Whenever a line in the data contains "yysize", show that line.
***** Provided material
(* ===== verification/Parser.v ===== *)
(** The generated parser (src/compiler/poise.tab.c): the semantic actions of
    poise.y on the parser's global variables, and [yyparse] as a step
    function of the automaton the tables describe.  A token is its number
    with the value of [yylval] when the scanner returned it. *)

From stdpp Require Import base list strings gmap.
From Stdlib Require Import ZArith Lia Ascii.
From S2P Require Import Prelude Cxx Ast ParseTables.

(** ** Tokens and semantic values *)

Definition IF : Z := 258.
Definition THEN : Z := 259.
Definition ELSE : Z := 260.
Definition MATCH : Z := 261.
Definition COUNT : Z := 262.
Definition MONITOR : Z := 263.
Definition DROP : Z := 264.
Definition FWD1 : Z := 265.
Definition FWD2 : Z := 266.
Definition FWD3 : Z := 267.
Definition FWD4 : Z := 268.
Definition FWD5 : Z := 269.
Definition FWD6 : Z := 270.
Definition FWD7 : Z := 271.
Definition FWD8 : Z := 272.
Definition FWD9 : Z := 273.
Definition FWD10 : Z := 274.
Definition FWD11 : Z := 275.
Definition FWD12 : Z := 276.
Definition FWD13 : Z := 277.
Definition FWD14 : Z := 278.
Definition LP : Z := 279.
Definition RP : Z := 280.
Definition LB : Z := 281.
Definition RB : Z := 282.
Definition LT : Z := 283.
Definition GT : Z := 284.
Definition GE : Z := 285.
Definition LE : Z := 286.
Definition EQ : Z := 287.
Definition PLUS : Z := 288.
Definition MINUS : Z := 289.
Definition MULTI : Z := 290.
Definition MOD : Z := 291.
Definition AND : Z := 292.
Definition OR : Z := 293.
Definition NOT : Z := 294.
Definition ASSIGN : Z := 295.
Definition DEF : Z := 296.
Definition IN : Z := 297.
Definition NOTIN : Z := 298.
Definition LISTVAR : Z := 299.
Definition CONST : Z := 300.
Definition VAR : Z := 301.

(** The union [YYSTYPE], by the member last written. *)
Inductive yystype : Type :=
| Ival (z : Z)
| Sval (s : string).

(** Reading a member that was not the last written is undefined. *)
Definition get_ival (v : yystype) : res Z :=
  match v with Ival z => Ok z | Sval _ => Err Undefined end.
Definition get_sval (v : yystype) : res string :=
  match v with Sval s => Ok s | Ival _ => Err Undefined end.

Definition token : Type := Z * yystype.

(** ** The parser's global variables *)

Record genv : Type := mkGenv {
  prog : Program;
  lp : option ListPred;
  bp : option BinaryPred;
  thebinaryop : string;
  ae_stack : list ArithExpr;
  ao : string;
  action_v : list string;
  list_items : list Z
}.

Definition genv_new : genv := mkGenv Program_new None None EmptyString [] EmptyString [] [].

Definition g_prog v g := mkGenv v (lp g) (bp g) (thebinaryop g) (ae_stack g) (ao g) (action_v g) (list_items g).
Definition g_lp v g := mkGenv (prog g) v (bp g) (thebinaryop g) (ae_stack g) (ao g) (action_v g) (list_items g).
Definition g_bp v g := mkGenv (prog g) (lp g) v (thebinaryop g) (ae_stack g) (ao g) (action_v g) (list_items g).
Definition g_thebinaryop v g := mkGenv (prog g) (lp g) (bp g) v (ae_stack g) (ao g) (action_v g) (list_items g).
Definition g_ae_stack v g := mkGenv (prog g) (lp g) (bp g) (thebinaryop g) v (ao g) (action_v g) (list_items g).
Definition g_ao v g := mkGenv (prog g) (lp g) (bp g) (thebinaryop g) (ae_stack g) v (action_v g) (list_items g).
Definition g_action_v v g := mkGenv (prog g) (lp g) (bp g) (thebinaryop g) (ae_stack g) (ao g) v (list_items g).
Definition g_list_items v g := mkGenv (prog g) (lp g) (bp g) (thebinaryop g) (ae_stack g) (ao g) (action_v g) v.

(** [regex_match] against an h, respectively an m, followed by digits. *)
Definition is_header_name (s : string) : bool :=
  match s with String c r => bool_decide (c = "h"%char) && all_digits r | EmptyString => false end.
Definition is_monitor_name (s : string) : bool :=
  match s with String c r => bool_decide (c = "m"%char) && all_digits r | EmptyString => false end.

(** ** The semantic actions *)

(** [$k] of a rule whose right-hand side has the values [vs]. *)
Definition arg (vs : list yystype) (k : nat) : res yystype := deref (vs !! pred k).
Definition arg_s (vs : list yystype) (k : nat) : res string := arg vs k ≫= get_sval.
Definition arg_i (vs : list yystype) (k : nat) : res Z := arg vs k ≫= get_ival.

(** matchexpr: MATCH LP binaryexpr RP *)
Definition act_match_pred (g : genv) : res genv :=
  match bp g with
  | None => Err AssertFail
  | Some b => Ok (g_bp None (g_prog (add_matchexpr (MatchExpr_pred b) (prog g)) g))
  end.

(** matchexpr: MATCH LP listexpr RP *)
Definition act_match_list (g : genv) : res genv :=
  match lp g with
  | None => Err AssertFail
  | Some l => Ok (g_lp None (g_prog (add_matchexpr (MatchExpr_list l) (prog g)) g))
  end.

(** matchexpr: MATCH LP VAR RP *)
Definition act_match_mon (vs : list yystype) (g : genv) : res genv :=
  m ← arg_s vs 3;
  _ ← cassert (is_monitor_name m);
  mret (g_prog (add_matchexpr (MatchExpr_monitor m) (prog g)) g).

(** matchexpr: MATCH LP VAR AND binaryexpr RP *)
Definition act_match_mon_and (vs : list yystype) (g : genv) : res genv :=
  _ ← cassert (bool_decide (is_Some (bp g)));
  m ← arg_s vs 3;
  _ ← cassert (is_monitor_name m);
  let theme := set_binarypred (bp g) (MatchExpr_monitor m) in
  mret (g_prog (add_matchexpr theme (prog g)) (g_bp None g)).

(** statement: IF matchexpr THEN action ELSE action *)
Definition act_if_then_else (g : genv) : res genv :=
  theme ← get_latestmatchexpr (prog g);
  _ ← MatchExpr_stringify theme;
  a0 ← deref (action_v g !! 0);
  theme ← set_if_action a0 theme;
  a1 ← deref (action_v g !! 1);
  theme ← set_else_action a1 theme;
  mret (g_action_v [] (g_prog (put_latestmatchexpr theme (prog g)) g)).

(** statement: VAR ASSIGN MONITOR LP listexpr RP *)
Definition act_monitor (vs : list yystype) (g : genv) : res genv :=
  v ← arg_s vs 1;
  _ ← deref (lp g);
  m ← Monitor_new v (lp g);
  let g := g_prog (add_monitor m (prog g)) g in
  _ ← cassert (negb (is_header_name v));
  mret g.

(** statement: DEF LISTVAR ASSIGN listbody *)
Definition act_def_list (vs : list yystype) (g : genv) : res genv :=
  let le := mkListExpr (list_items g) in
  let g := g_list_items [] g in
  v ← arg_s vs 2;
  mret (g_prog (add_listexpr v le (prog g)) g).

(** listcontent: CONST, and listcontent: listcontent CONST with [k = 2]. *)
Definition act_listcontent (k : nat) (vs : list yystype) (g : genv) : res genv :=
  z ← arg_i vs k;
  mret (g_list_items (list_items g ++ [z]) g).

(** action: DROP | FWD1 | ... | FWD14 *)
Definition act_action (a : string) (g : genv) : res genv :=
  Ok (g_action_v (action_v g ++ [a]) g).

(** listexpr: VAR IN LISTVAR, and listexpr: VAR NOTIN LISTVAR *)
Definition act_listexpr (o : string) (vs : list yystype) (g : genv) : res genv :=
  v ← arg_s vs 1;
  l ← arg_s vs 3;
  let g := g_lp (Some (mkListPred v o l)) g in
  _ ← cassert (is_header_name v);
  mret (g_prog (add_header v (prog g)) g).

(** binaryexpr: VAR binaryop CONST *)
Definition act_binary_const (vs : list yystype) (g : genv) : res genv :=
  v ← arg_s vs 1;
  z ← arg_i vs 3;
  let g := g_bp (Some (BinaryPred_int v (thebinaryop g) z)) g in
  _ ← cassert (is_header_name v || is_monitor_name v);
  mret (g_prog (add_header v (prog g)) g).

(** binaryexpr: VAR binaryop VAR *)
Definition act_binary_var (vs : list yystype) (g : genv) : res genv :=
  v1 ← arg_s vs 1;
  v3 ← arg_s vs 3;
  let g := g_bp (Some (mkBinaryPred v1 (thebinaryop g) v3)) g in
  _ ← cassert (is_header_name v1);
  let g := g_prog (add_header v1 (prog g)) g in
  _ ← cassert (is_header_name v3);
  mret (g_prog (add_header v3 (prog g)) g).

(** [ae_stack.back()] and [pop_back()]: undefined on an empty vector. *)
Definition pop_ae (g : genv) : res (ArithExpr * genv) :=
  a ← deref (last (ae_stack g));
  mret (a, g_ae_stack (take (pred (length (ae_stack g))) (ae_stack g)) g).

Definition push_ae (a : ArithExpr) (g : genv) : genv := g_ae_stack (ae_stack g ++ [a]) g.

(** binaryexpr: arithexpr binaryop CONST *)
Definition act_binary_arith (vs : list yystype) (g : genv) : res genv :=
  '(theae, g) ← pop_ae g;
  z ← arg_i vs 3;
  mret (g_bp (Some (BinaryPred_int (ArithExpr_stringify theae) (thebinaryop g) z)) g).

(** arithexpr: VAR arithop VAR *)
Definition act_arith_vars (vs : list yystype) (g : genv) : res genv :=
  v1 ← arg_s vs 1;
  v3 ← arg_s vs 3;
  let g := push_ae (ArithExpr_vars v1 (ao g) v3) g in
  _ ← cassert (is_header_name v1);
  let g := g_prog (add_header v1 (prog g)) g in
  _ ← cassert (is_header_name v3);
  mret (g_prog (add_header v3 (prog g)) g).

(** arithexpr: arithexpr arithop VAR *)
Definition act_arith_var (vs : list yystype) (g : genv) : res genv :=
  '(theae, g) ← pop_ae g;
  v3 ← arg_s vs 3;
  let g := push_ae (ArithExpr_chain theae (ao g) v3) g in
  _ ← cassert (is_header_name v3);
  mret (g_prog (add_header v3 (prog g)) g).

(** arithexpr: arithexpr arithop CONST *)
Definition act_arith_const (vs : list yystype) (g : genv) : res genv :=
  '(theae, g) ← pop_ae g;
  z ← arg_i vs 3;
  mret (push_ae (ArithExpr_chain theae (ao g) (to_string z)) g).

(** The rules for the operators, 42 to 50; other rules have no action. *)
Definition yyaction_operators (yyn : Z) (g : genv) : genv :=
  match yyn with
  | 42 => g_ao "+" g
  | 43 => g_ao "-" g
  | 44 => g_ao "*" g
  | 45 => g_ao "%" g
  | 46 => g_thebinaryop ">" g
  | 47 => g_thebinaryop "<" g
  | 48 => g_thebinaryop "<=" g
  | 49 => g_thebinaryop ">=" g
  | 50 => g_thebinaryop "==" g
  | _ => g
  end%Z.

(** The [switch] on the rule number in [yyreduce]. *)
Definition yyaction (yyn : Z) (vs : list yystype) (g : genv) : res genv :=
  match yyn with
  | 2 => _ ← Program_print (prog g); Ok g
  | 5 => act_match_pred g
  | 6 => act_match_list g
  | 7 => act_match_mon vs g
  | 8 => act_match_mon_and vs g
  | 10 => act_if_then_else g
  | 12 => Err AssertFail
  | 13 => act_monitor vs g
  | 14 => act_def_list vs g
  | 16 => act_listcontent 1 vs g
  | 17 => act_listcontent 2 vs g
  | 18 => act_action "DROP" g
  | 19 => act_action "FWD1" g
  | 20 => act_action "FWD2" g
  | 21 => act_action "FWD3" g
  | 22 => act_action "FWD4" g
  | 23 => act_action "FWD5" g
  | 24 => act_action "FWD6" g
  | 25 => act_action "FWD7" g
  | 26 => act_action "FWD8" g
  | 27 => act_action "FWD9" g
  | 28 => act_action "FWD10" g
  | 29 => act_action "FWD11" g
  | 30 => act_action "FWD12" g
  | 31 => act_action "FWD13" g
  | 32 => act_action "FWD14" g
  | 33 => act_listexpr "in" vs g
  | 34 => act_listexpr "notin" vs g
  | 35 => act_binary_const vs g
  | 36 => act_binary_var vs g
  | 37 => act_binary_arith vs g
  | 38 => act_arith_vars vs g
  | 39 => act_arith_var vs g
  | 40 => act_arith_const vs g
  | _ => Ok (yyaction_operators yyn g)
  end%Z.

(** ** The automaton *)

(** What the tables say in a state; [None] is an index out of a table. *)
Inductive action : Type :=
| Shift (s : Z)
| Reduce (r : Z)
| Error.

Definition YYTRANSLATE (yychar : Z) : option Z :=
  if (0 <=? yychar)%Z && (yychar <=? YYMAXUTOK)%Z then znth yytranslate yychar
  else Some YYUNDEFTOK.

(** yydefault *)
Definition yydefault (yystate : Z) : option action :=
  yyn ← znth yydefact yystate;
  mret (if (yyn =? 0)%Z then Error else Reduce yyn).

(** The part of yybackup after a lookahead is known. *)
Definition yylookup (yystate yytoken : Z) : option action :=
  pact ← znth yypact yystate;
  let yyn := (pact + yytoken)%Z in
  if (yyn <? 0)%Z || (YYLAST <? yyn)%Z then yydefault yystate else
  chk ← znth yycheck yyn;
  if negb (chk =? yytoken)%Z then yydefault yystate else
  t ← znth yytable yyn;
  mret (if (t <=? 0)%Z then Reduce (- t) else Shift t).

(** The state entered after reducing to the nonterminal [lhs] on top of
    [yystate]. *)
Definition yygoto (yystate lhs : Z) : option Z :=
  pg ← znth yypgoto (lhs - YYNTOKENS);
  let i := (pg + yystate)%Z in
  let dflt := znth yydefgoto (lhs - YYNTOKENS) in
  if (0 <=? i)%Z && (i <=? YYLAST)%Z then
    chk ← znth yycheck i;
    if (chk =? yystate)%Z then znth yytable i else dflt
  else dflt.

(** The parser's state: the stack of states with their values, the top
    first and the initial state left out, the size of the stacks, the
    lookahead if one was read, the tokens the scanner still has, and the
    global variables. *)
Record pstate : Type := mkPstate {
  stk : list (Z * yystype);
  yystacksize : Z;
  look : option token;
  toks : list token;
  glob : genv
}.

Definition top (st : list (Z * yystype)) : Z :=
  match st with (s, _) :: _ => s | [] => 0%Z end.

(** [yylex ()] on the remaining tokens; after the last it returns 0. *)
Definition next_token (ts : list token) : token * list token :=
  match ts with t :: r => (t, r) | [] => ((YYEOF, Ival 0), []) end.

Inductive outcome : Type :=
| More (st : pstate)
| Accept (g : genv).

(** yynewstate and yysetstate: push, grow the stacks if they are full, and
    accept in the final state.  [yyerror] calls [exit(-1)]. *)
Definition yynewstate (s : Z) (v : yystype) (st : pstate) : res outcome :=
  let stack := (s, v) :: stk st in
  let yysize := (Z.of_nat (length stack) + 1)%Z in
  size ← (if (yystacksize st <=? yysize)%Z then
            if (YYMAXDEPTH <=? yystacksize st)%Z then Err (Exit (-1))
            else Ok (Z.min YYMAXDEPTH (2 * yystacksize st))
          else Ok (yystacksize st));
  mret (if (s =? YYFINAL)%Z then Accept (glob st)
        else More (mkPstate stack size (look st) (toks st) (glob st))).

(** yyreduce: run the action, pop the right-hand side, push the left. *)
Definition yyreduce (yyn : Z) (st : pstate) : res outcome :=
  yylen ← deref (znth yyr2 yyn);
  let n := Z.to_nat yylen in
  let vs := rev (snd <$> take n (stk st)) in
  yyval ← deref (head vs);
  g ← yyaction yyn vs (glob st);
  lhs ← deref (znth yyr1 yyn);
  let rest := drop n (stk st) in
  s ← deref (yygoto (top rest) lhs);
  yynewstate s yyval (mkPstate rest (yystacksize st) (look st) (toks st) g).

(** One pass from yybackup to the next yynewstate. *)
Definition yystep (st : pstate) : res outcome :=
  pact ← deref (znth yypact (top (stk st)));
  if (pact =? YYPACT_NINF)%Z then
    a ← deref (yydefault (top (stk st)));
    match a with Reduce r => yyreduce r st | _ => Err (Exit (-1)) end
  else
    let '(t, ts) := match look st with
                    | Some t => (t, toks st)
                    | None => next_token (toks st)
                    end in
    let yychar := if (t.1 <=? YYEOF)%Z then YYEOF else t.1 in
    yytoken ← deref (YYTRANSLATE yychar);
    a ← deref (yylookup (top (stk st)) yytoken);
    let st := mkPstate (stk st) (yystacksize st) (Some (yychar, t.2)) ts (glob st) in
    match a with
    | Shift s => yynewstate s (t.2) (mkPstate (stk st) (yystacksize st) None ts (glob st))
    | Reduce r => yyreduce r st
    | Error => Err (Exit (-1))
    end.

Fixpoint yyloop (fuel : nat) (st : pstate) : res genv :=
  match fuel with
  | O => Err NoFuel
  | S f =>
      o ← yystep st;
      match o with More st => yyloop f st | Accept g => Ok g end
  end.

(** [yyparse ()] on the tokens of the whole file. *)
Definition yyparse_fuel (ts : list token) : nat := 10 * (length ts + 2).

Definition yyparse (ts : list token) (g : genv) : res genv :=
  yyloop (yyparse_fuel ts) (mkPstate [] YYINITDEPTH None ts g).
**********
Problem solution:
  let yysize := (Z.of_nat (length stack) + 1)%Z in
  size ← (if (yystacksize st <=? yysize)%Z then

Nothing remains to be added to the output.